* [WHAT YOU WILL DO] Return the line containing "intros Hrep Hq. induction s as [|c r IH]; [reflexivity|]." and all lines after it exactly; stop at the end of the material.

===== RECORDS FOR THE TASK

(* ------------------------------------------------------------------------- *)
(** ** Names *)

Lemma all_chars_append q a b :
  all_chars q (a ++ b) = all_chars q a && all_chars q b.
Proof.
  induction a as [|c a IH]; simpl; [reflexivity|].
  now rewrite IH, andb_assoc.
Qed.

Lemma all_chars_map_chars (q0 q : ascii -> bool) f s :
  (forall c, q0 c = true -> q (f c) = true) ->
  all_chars q0 s = true -> all_chars q (map_chars f s) = true.
Proof.
  intros Hf. induction s as [|c r IH]; simpl; [reflexivity|].
  intros H. apply andb_true_iff in H as [Hc Hr].
  now rewrite (Hf c Hc), (IH Hr).
Qed.

Lemma all_chars_replace_each (q0 q p : ascii -> bool) rep s :
  all_chars q rep = true ->
  (forall c, q0 c = true -> p c = false -> q c = true) ->
  all_chars q0 s = true -> all_chars q (replace_each p rep s) = true.
Proof.
  intros Hrep Hq. induction s as [|c r IH]; simpl; [reflexivity|].
  intros H. apply andb_true_iff in H as [Hc Hr].
  destruct (p c) eqn:E.
  - now rewrite all_chars_append, Hrep, (IH Hr).
  - simpl. now rewrite (Hq c Hc E), (IH Hr).
Qed.

Lemma all_chars_replace_runs (q0 q p : ascii -> bool) rep s :
  all_chars q rep = true ->
  (forall c, q0 c = true -> p c = false -> q c = true) ->
  all_chars q0 s = true -> all_chars q (replace_runs p rep s) = true.
Proof.
  intros Hrep Hq. induction s as [|c r IH]; [reflexivity|].
  intros H. simpl in H. apply andb_true_iff in H as [Hc Hr].
  specialize (IH Hr). simpl.
  destruct (p c) eqn:E.
  - destruct r as [|c' r']; [exact Hrep|].
    destruct (p c'); [exact IH|].
    now rewrite all_chars_append, Hrep, IH.
  - simpl. now rewrite (Hq c Hc E), IH.
Qed.

Lemma all_chars_drop_while q p s :
  all_chars q s = true -> all_chars q (drop_while p s) = true.
Proof.
  induction s as [|c r IH]; simpl; [reflexivity|].
  intros H. destruct (p c); [|exact H].
  apply andb_true_iff in H as [_ Hr]. now apply IH.
Qed.

Lemma all_chars_rev_string q s :
  all_chars q (rev_string s) = all_chars q s.
Proof.
  induction s as [|c r IH]; simpl; [reflexivity|].
  rewrite all_chars_append, IH. simpl. rewrite andb_true_r. apply andb_comm.
Qed.

Lemma all_chars_trim q s : all_chars q s = true -> all_chars q (trim s) = true.
Proof.
  intros H. unfold trim, trimEnd, trimStart.
  rewrite all_chars_rev_string. apply all_chars_drop_while.
  rewrite all_chars_rev_string. now apply all_chars_drop_while.
Qed.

==========

* [FINISHED EXERCISE]
  intros Hrep Hq. induction s as [|c r IH]; [reflexivity|].
  intros H. simpl in H. apply andb_true_iff in H as [Hc Hr].
  specialize (IH Hr). simpl.
  destruct (p c) eqn:E.
  - destruct r as [|c' r']; [exact Hrep|].
    destruct (p c'); [exact IH|].
    now rewrite all_chars_append, Hrep, IH.
  - simpl. now rewrite (Hq c Hc E), IH.
Qed.

Lemma all_chars_drop_while q p s :
  all_chars q s = true -> all_chars q (drop_while p s) = true.
Proof.
  induction s as [|c r IH]; simpl; [reflexivity|].
  intros H. destruct (p c); [|exact H].
  apply andb_true_iff in H as [_ Hr]. now apply IH.
Qed.

Lemma all_chars_rev_string q s :
  all_chars q (rev_string s) = all_chars q s.
Proof.
  induction s as [|c r IH]; simpl; [reflexivity|].
  rewrite all_chars_append, IH. simpl. rewrite andb_true_r. apply andb_comm.
Qed.

Lemma all_chars_trim q s : all_chars q s = true -> all_chars q (trim s) = true.
Proof.
  intros H. unfold trim, trimEnd, trimStart.
  rewrite all_chars_rev_string. apply all_chars_drop_while.
  rewrite all_chars_rev_string. now apply all_chars_drop_while.
Qed.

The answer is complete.